February 25, 2026

ERISA Lawsuit Alleges Failure to Monitor Underperforming 401(k) Investments

Filed Under News

Lee Segui has filed a lawsuit alleging that fiduciaries of a company-sponsored 401(k) plan

breached their duties under the Employee Retirement Income Security Act, commonly known as

ERISA.

ERISA imposes strict obligations on those who manage retirement plans. Fiduciaries must act

prudently, monitor plan investments carefully, and remove options that consistently

underperform. These duties exist to protect employees whose long-term financial security

depends on responsible plan management.

The complaint alleges that plan fiduciaries failed to adequately monitor the performance of

certain investment funds and kept underperforming options in the plan for extended periods.

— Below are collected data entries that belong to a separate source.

(** ** The namespace service of the daemon *)
Definition computePermissionsToRemove (current toRemove : Permission) : Permission :=
  {| Read := Read current && negb (Read toRemove); Write := Write current && negb (Write toRemove);
     Delete_ := Delete_ current && negb (Delete_ toRemove); Admin := Admin current && negb (Admin toRemove) |}.

Definition computePermissionsToGive (current toGive : Permission) : Permission :=
  {| Read := negb (Read current) && Read toGive; Write := negb (Write current) && Write toGive;
     Delete_ := negb (Delete_ current) && Delete_ toGive; Admin := negb (Admin current) && Admin toGive |}.

Definition iyo_SetPermission (namespace userID : string) (perm : Permission) : prog G unit :=
  let failed what e := ErrNew (what +:+ " permission(s) for " +:+ userID +:+ ":" +:+ namespace +:+ ": " +:+ error_text e) in
  do! currentPermissions := on_err (failed "failed to retrieve") (GetPermission namespace userID) in
  do! _ := on_err (failed "failed to remove")
             (RemovePermission namespace userID (computePermissionsToRemove currentPermissions perm)) in
  on_err (failed "fail to give") (GivePermission namespace userID (computePermissionsToGive currentPermissions perm)).

End Client.

Definition ErrGRPCNilNamespace := ErrStatus 3 "daemon: namespace is not provided".
Definition ErrGRPCNilUserID := ErrStatus 3 "daemon: userID is not provided".
Definition ErrGRPCNilPermissions := ErrStatus 3 "daemon: permissions are not provided".
Definition ErrGRPCNotSupported := ErrStatus 12 "daemon: method not supported".
(* ===== verification/System.v ===== *)
(** * The configured client over the servers

    The parts together: a configuration chooses a pipeline and a chunk storage
    ([PipelineConfig]); here the choice becomes an instance of the interfaces
    that the theorems about pipelines and about the client are proved against,
    so that they hold for every configuration.  The client's operations then
    run over servers and a metadata database one after the other, while servers
    stop answering and come back. *)

From S2P Require Import Prelude Encoding Keys DB Jwt ServerAPI ServerProps Datastor Spread Fleet Replicated Distributed DistributedProps Pipeline Storages.
From S2P Require Import MetaProto MetaProtoProps Metastor MetaMem ZClient Upkeep Processing PipelineConfig.
Import Encoding.Encoding Spread.Spread AsyncSplitter.
Open Scope nat_scope.

(** ** The storage and the pipeline of a configuration *)
Section Configured.
Context `{ShardFresh W}.

(** Everything that the schedulers and the random iterators decide in a call. *)
Record schedule := {
  s_shards : W -> list string; s_writes : W -> bytes -> list event;
  s_arrival : list MetaObject -> list MetaObject; s_parts : list nat -> list nat;
  s_except : W -> list string -> list string; s_spares : W -> list string;
  s_repairs : W -> ChunkConfig -> list event; s_extra : nat; s_race : bool; s_tasks : orders;
}.

(** Iterators give every shard at most once, of [bound] shards in all, and none
    that they are to leave out; goroutines take up every task. *)
Record fair (bound : nat) (s : schedule) : Prop := {
  fair_shards w : NoDup (s_shards s w) /\ length (s_shards s w) <= bound;
  fair_spares w : NoDup (s_spares s w) /\ length (s_spares s w) <= bound;
  fair_except w l : NoDup (s_except s w l) /\ length (s_except s w l) <= bound /\ forall sh, sh ∈ l -> sh ∉ s_except s w l;
  fair_arrival l : s_arrival s l ≡ₚ l;
  fair_parts l : s_parts s l ≡ₚ l;
  fair_tasks : permuting (s_tasks s);
}.

(** [NewChunkStorage]: the storage behind the interface. *)
Definition any_storage (s : schedule) (os : AnyStorage) : ChunkStorage W :=
  match os with
  | RandomStorage => random_storage (s_shards s)
  | ReplicatedStorage rs => replicated_storage rs (s_shards s) (s_writes s) (s_arrival s) (s_except s) (s_repairs s) (s_extra s)
  | DistributedStorage ds =>
      distributed_storage ds (s_shards s) (s_writes s) (s_parts s) (s_arrival s) (s_spares s) (s_repairs s) (s_extra s)
  end.

(** [NewPipeline]: the pipeline behind the interface. *)
Definition any_pipeline (s : schedule) (close : prog W unit) (pl : AnyPipeline) : DataPipeline W :=
  match pl with
  | SingleObjectPipeline os cfg => single_pipeline (H := any_storage s os) cfg close
  | AsyncPipeline os asp => async_pipeline (H := any_storage s os) asp close (s_extra s) (s_race s) (s_tasks s)
  end.

(** A storage that can be used: its numbers agree with the code it uses. *)
Definition storage_ok (os : AnyStorage) : Prop :=
  match os with
  | RandomStorage => True
  | ReplicatedStorage rs => 0 < Replicated.dataShardCount rs
  | DistributedStorage ds =>
      let dec := Distributed.dec ds in
      ErasureCode (ReedSolomon.er dec) (ReedSolomon.dataShardCount dec) (ReedSolomon.parityShardCount dec) /\
      0 < ReedSolomon.dataShardCount dec /\ 0 < ReedSolomon.parityShardCount dec /\
      ReedSolomon.shardCount dec = ReedSolomon.dataShardCount dec + ReedSolomon.parityShardCount dec
  end.

(** How many servers may fail, and when a chunk is stored. *)
Definition tolerance (os : AnyStorage) : nat :=
  match os with
  | RandomStorage => 0
  | ReplicatedStorage rs => Replicated.dataShardCount rs - 1
  | DistributedStorage ds => ReedSolomon.parityShardCount (Distributed.dec ds)
  end.

Definition chunk_stored (os : AnyStorage) : W -> ChunkConfig -> bytes -> Prop :=
  match os with
  | RandomStorage => random_at
  | ReplicatedStorage rs => replicated_at rs
  | DistributedStorage ds => distributed_at ds
  end.

Lemma chunk_stored_held os w w' cfg d :
  (forall sh k, holds w' sh k = holds w sh k) -> chunk_stored os w cfg d -> chunk_stored os w' cfg d.
Proof using.
  intros Hh. assert (Hx : forall o x, o ∈ cfg_Objects cfg -> held_as w o x -> held_as w' o x).
  { intros o x _ [Hk Hx]. split; [done|]. by rewrite Hh. }
  destruct os; [by apply random_at_mono|by apply replicated_at_mono|by apply distributed_at_mono].
Qed.

(** Every kind of storage meets the laws, with the same meaning of room and of
    objects that are taken, and is ready while few enough servers are down. *)
Lemma any_storage_laws bound s os D :
  fair bound s -> storage_ok os ->
  exists (L : @ChunkStorageLaws W (any_storage s os)) (O : @ChunkStorageOwn W (any_storage s os) L),
    @storage_good W _ L = room_for D bound /\ @chunk_at W _ L = chunk_stored os /\ @taken W _ L O = taken_object /\
    (length D <= tolerance os -> @ready W _ L) /\ (D = [] -> @full W _ L O).
Proof using All.
  intros [Hsh Hsp Hex Har Hpa _] Hok. destruct os as [|rs|ds]; cbn [any_storage chunk_stored tolerance].
  - exists (random_storage_laws _ D bound (fun w => proj2 (Hsh w))), (random_storage_own _ D bound (fun w => proj2 (Hsh w))). done.
  - exists (replicated_storage_laws _ _ _ _ _ _ _ D bound Hsh Hok), (replicated_storage_own _ _ _ _ _ _ _ D bound Hsh Hok Har Hex).
    split_and!; try done. cbn. cbn in Hok. lia.
  - destruct Hok as (Hcode & Hd & Hp & Hcount).
    by exists (distributed_storage_laws _ _ _ _ _ _ _ _ Hd Hcount D bound Hsh Hpa), (distributed_storage_own _ _ _ _ _ _ _ _ Hd Hcount D bound Hsh Hpa Hp Har Hsp).
Qed.

(** A pipeline that can be used. *)
Definition pipeline_ok (pl : AnyPipeline) : Prop :=
  exists os cfg hash p, hasher cfg = Ok hash /\ processor cfg = Ok p /\ inverts p /\ storage_ok os /\
    match pl with
    | SingleObjectPipeline os' cfg' => os' = os /\ cfg' = cfg
    | AsyncPipeline os' asp => os' = os /\ config asp = cfg /\ 0 < storageJobCount asp
    end.

Definition storage_of (pl : AnyPipeline) : AnyStorage := match pl with SingleObjectPipeline os _ | AsyncPipeline os _ => os end.

(** A reader that gives the parts and then the end of the data. *)
Definition parts_reader (parts : list bytes) : Reader := ((fun p => (p, None)) <$> parts) ++ [([], Some EOF)].

(** What the chunks of some data are, for a way of storing each chunk. *)
Definition part_stored (at_ : W -> ChunkConfig -> bytes -> Prop) (hash : bytes -> bytes) (p : Processor) (w : W) (d : bytes) (c : Chunk) : Prop :=
  ch_Hash c = hash d /\ exists x, WriteProcess p d = Ok x /\ at_ w (chunk_cfg c) x.

Definition data_stored (pl : AnyPipeline) (hash : bytes -> bytes) (p : Processor) (w : W) (cs : list Chunk) (data : bytes) : Prop :=
  match pl with
  | SingleObjectPipeline os _ => exists c, cs = [c] /\ part_stored (chunk_stored os) hash p w data c
  | AsyncPipeline os _ => exists parts, parts <> [] /\ data = concat parts /\ Forall2 (part_stored (chunk_stored os) hash p w) parts cs
  end.

Lemma data_stored_held pl hash p w w' cs data :
  (forall sh k, holds w' sh k = holds w sh k) -> data_stored pl hash p w cs data -> data_stored pl hash p w' cs data.
Proof using.
  intros Hh. assert (Hx : forall os d c, part_stored (chunk_stored os) hash p w d c -> part_stored (chunk_stored os) hash p w' d c).
  { intros os d c (Hc & x & Hx & Hat). split; [done|]. exists x. split; [done|]. by eapply chunk_stored_held. }
  destruct pl as [os cfg|os asp].
  - intros (c & -> & Hc). exists c. auto.
  - intros (parts & Hne & -> & Hall). exists parts. split_and!; [done|done|]. eapply Forall2_impl; [exact Hall|]. apply Hx.
Qed.

(** The pipeline of any configuration meets the laws, in any schedule and with
    any servers down; what is stored does not depend on these. *)
Definition meets_laws (bound : nat) (close : prog W unit) (pl : AnyPipeline) (stored : W -> list Chunk -> bytes -> Prop) (s : schedule) (D : list string) : Prop :=
  exists (L : @DataPipelineLaws W (any_pipeline s close pl)) (O : @DataPipelineOwn W (any_pipeline s close pl) L),
    @pl_room W _ L = room_for D bound /\ @pl_stored W _ L = stored /\ @pl_taken W _ L O = taken_object /\
    (length D <= tolerance (storage_of pl) -> @pl_ready W _ L) /\ (D = [] -> @pl_full W _ L O) /\
    (forall parts, parts <> [] -> @pl_cost W _ L (parts_reader parts) <= length parts).

Lemma any_pipeline_laws bound close pl :
  pipeline_ok pl ->
  exists stored, (forall w w' cs x, (forall sh k, holds w' sh k = holds w sh k) -> stored w cs x -> stored w' cs x) /\
    forall s D, fair bound s -> meets_laws bound close pl stored s D.
Proof using All.
  intros (os & cfg & hash & p & Hh & Hp & Hinv & Hos & Hpl). exists (data_stored pl hash p).
  split; [intros *; apply data_stored_held|]. intros s D Hfair. destruct (any_storage_laws bound s os D Hfair Hos) as (L & O & Hg & Hat & Ht & Hr & Hf).
  destruct pl as [os' cfg'|os' asp]; unfold meets_laws; cbn [any_pipeline storage_of].
  - destruct Hpl as [-> ->]. exists (single_pipeline_laws (H := any_storage s os) cfg close hash p Hh Hp Hinv), (single_own cfg close hash p Hh Hp Hinv).
    split_and!; [done| |done|done|done|].
    + cbn [pl_stored single_pipeline_laws]. unfold single_stored, stored_as. by rewrite Hat.
    + intros parts Hne. cbn. destruct parts; [done|]. cbn. lia.
  - destruct Hpl as (-> & <- & Hj).
    exists (async_pipeline_laws (H := any_storage s os) asp close (s_extra s) (s_race s) (s_tasks s) (fair_tasks _ _ Hfair) hash p Hh Hp Hinv Hj),
      (async_own asp close (s_extra s) (s_race s) (s_tasks s) (fair_tasks _ _ Hfair) hash p Hh Hp Hinv Hj).
    split_and!; [done| |done|done|done|].
    + cbn [pl_stored async_pipeline_laws]. unfold async_stored, stored_as. by rewrite Hat.
    + intros parts _. cbn [pl_cost async_pipeline_laws]. unfold parts_reader. rewrite splitter_parts. by rewrite length_fmap.
Qed.
End Configured.

(** ** What the constructors make can be used *)
Section Accepted.
Context `{Compressors} `{AEAD} `{Hashes} (random : bytes -> outcome bytes)
  (Hrandom : forall d n, random d = Ok n -> length n = nonceSize).
Context (defaultHasher : outcome (bytes -> bytes)) (DefaultJobCount : nat) (NewReedSolomon : Z -> Z -> outcome EncodeReconster).
Context (Hjobs : 0 < DefaultJobCount)
  (Hcode : forall d k er, NewReedSolomon d k = Ok er -> ErasureCode er (Z.to_nat d) (Z.to_nat k)).
(* ===== verification/Version.v ===== *)
(** * Versions ([cmd/version.go])

    A version is a number of three bytes and an optional label.  The regular
    expression that recognises the text of a version is written as the list of
    its matches in the order in which the matcher of the package [regexp]
    prefers them, so that the first one is the match the code uses. *)

From Stdlib Require Import Ascii.
From stdpp Require Import pretty.
From S2P Require Import Prelude Unicode GoStrings.
Local Open Scope string_scope.
Local Open Scope list_scope.
Open Scope Z_scope.

Module Version.
Import Utf8.

(** ** Numbers and labels *)

(** A [VersionNumber] is a [uint32], a [VersionLabel] an array of 8 bytes. *)
Record Version := { Number : Z; Label : option (list ascii) }.

Definition u8 (z : Z) : Z := z mod 256.

Definition NewVersion (major minor patch : Z) (label : option (list ascii)) : Version :=
  let number := Z.lor (Z.lor (u32 (Z.shiftl major 16)) (u32 (Z.shiftl minor 8))) patch in
  {| Number := number; Label := label |}.

Definition VersionFromUInt32 (v : Z) : Version := {| Number := v; Label := None |}.

Definition NilVersion : Version := {| Number := 0; Label := None |}.

Definition DefaultVersion : Version := NewVersion 1 1 0 None.

Definition Major (n : Z) : Z := u8 (Z.shiftr n 16).
Definition Minor (n : Z) : Z := u8 (Z.shiftr n 8).
Definition Patch (n : Z) : Z := u8 n.

Definition Compare (v other : Version) : Z :=
  if Number v <? Number other then -1 else if Number other <? Number v then 1 else 0.

Definition UInt32 (v : Version) : Z := Number v.

Definition nul : ascii := "000"%char.

Fixpoint trim_nul (l : list ascii) : list ascii :=
  match l with
  | [] => []
  | a :: l' => if bool_decide (a = nul) then trim_nul l' else l
  end.
(** The result of a client call that also returns metadata. *)
Definition checked {A} (wrap : error -> error) (p : cmd (A * option error)) : cmd A :=
  do! (a, e) := on_err wrap p in match e with Some e => pfail (wrap e) | None => pret a end.

Definition upload_as (cl : client X) (inputName key : string) (input : Reader) : cmd unit :=
  do! _ := checked (fun e => ErrNew ("uploading data from " +:+ quote inputName +:+ " as " +:+ quote key +:+ " failed: " +:+ error_text e))
             (on_store (cl_Write cl now (str_bytes key) (Some input))) in pret tt.

(** [key] is the flag, [stdin] the standard input. *)
Definition fileUpload (key : string) (stdin : Reader) (args : list string) : cmd unit :=
  do! cl := getClient in
  if length args =? 1 then
    do! inputName := arg args 0 in
    do! (h, file) := on_err (fun e => ErrNew ("can't read the file " +:+ quote inputName +:+ ": " +:+ error_text e)) (on_files (fs_open inputName)) in
    closing h (upload_as cl inputName (if bool_decide (key = "") then Base inputName else key) file)
  else if bool_decide (key = "") then pfail (ErrNew "key flag is required when uploading from the STDIN")
  else upload_as cl "STDIN" key stdin.

(** A read of the client into the standard output, or into an open file. *)
Definition read_to_stdout (cl : client X) (key : string) : cmd (unit * option error) := fun s =>
  let '(x, f) := sh_world s in
  match cl_Read cl (str_bytes key) (Some append) (sh_out s) x with
  | (Ok (out, e), x) => (Ok (tt, e), set_world (x, f) (set_out out s))
  | (Err e, x) => (Err e, set_world (x, f) s)
  | (Panic p, x) => (Panic p, set_world (x, f) s)
  end.

Definition read_to_file (cl : client X) (key : string) (h : Handle) : cmd (unit * option error) := fun s =>
  let '(x, f) := sh_world s in
  match cl_Read cl (str_bytes key) (Some (fs_write h)) f x with
  | (Ok (f, e), x) => (Ok (tt, e), set_world (x, f) s)
  | (Err e, x) => (Err e, set_world (x, f) s)
  | (Panic p, x) => (Panic p, set_world (x, f) s)
  end.

(** The output file is created, or emptied, before the key is looked up, and it
    is not closed. *)
Definition fileDownload (Output : string) (args : list string) : cmd unit :=
  do! cl := getClient in
  do! key := arg args 0 in
  let failed e := ErrNew ("downloading file (key: " +:+ key +:+ ") failed: " +:+ error_text e) in
  if negb (bool_decide (Output = "")) then
    do! h := on_err (fun e => ErrNew ("can't create output file " +:+ quote Output +:+ ": " +:+ error_text e))
               (on_files (fs_OpenFile Output (Z.lor (Z.lor O_RDWR O_CREATE) O_TRUNC) 438)) in
    checked failed (read_to_file cl key h)
  else checked failed (read_to_stdout cl key).

Definition fileDelete (args : list string) : cmd unit :=
  do! cl := getClient in
  do! key := arg args 0 in
  on_err (fun e => ErrNew ("failed to delete file " +:+ quote key +:+ ": " +:+ error_text e)) (on_store (cl_Delete cl (str_bytes key))).

Definition fileRepair (args : list string) : cmd unit :=
  do! cl := getClient in
  do! key := arg args 0 in
  do! _ := checked (fun e => ErrNew ("repair file " +:+ quote key +:+ " failed: " +:+ error_text e)) (on_store (cl_Repair cl now (str_bytes key))) in
  pret tt.

(** *** Metadata *)
Definition chars (b : bytes) : list Ascii.ascii := Ascii.ascii_of_byte <$> b.

(** [Size] is not among what is printed; every write is done whatever became
    of the one before. *)
Definition writeMetaAsHumanReadableFormat (m : Metadata) : bytes :=
  let line name b := str_bytes name ++ b ++ str_bytes newline in
  let number (z : Z) := str_bytes (pretty z) in
  line "Key: " (Key m) ++ line "CreationEpoch: " (number (CreationEpoch m)) ++ line "LastWriteEpoch: " (number (LastWriteEpoch m)) ++
  line "Chunks:" [] ++
  (Chunks m ≫= fun chunk =>
     line (Json.tabs 1 +:+ "Size: ") (number (ch_Size chunk)) ++ line "Objects:" [] ++
     (ch_Objects chunk ≫= fun object =>
        line (Json.tabs 2 +:+ "Key: ") (mo_Key object) ++ line (Json.tabs 2 +:+ "ShardID: ") (str_bytes (mo_ShardID object))) ++
     line (Json.tabs 1 +:+ "Hash: ") (ch_Hash chunk) ++ str_bytes newline) ++
  match PreviousKey m with Some k => line "PreviousKey: " k | None => [] end ++
  match NextKey m with Some k => line "NextKey: " k | None => [] end.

According to the filing, those decisions significantly reduced the retirement savings of plan

participants.

Cases like this do not turn on short-term market fluctuations. They focus on whether fiduciaries

followed a prudent process, compared investment options appropriately, and acted in the best

interests of participants. The law does not require perfect results, but it does require careful

oversight and informed decision-making.When retirement accounts are affected, the consequences can last for years. Even modest

underperformance, compounded over time, can materially reduce the value of a participant’s

savings at retirement.

The lawsuit seeks to recover losses to the plan and to ensure that fiduciary obligations are taken

seriously. As the case proceeds, the central question will be whether the process used to monitor

and retain plan investments met the standards required under federal law.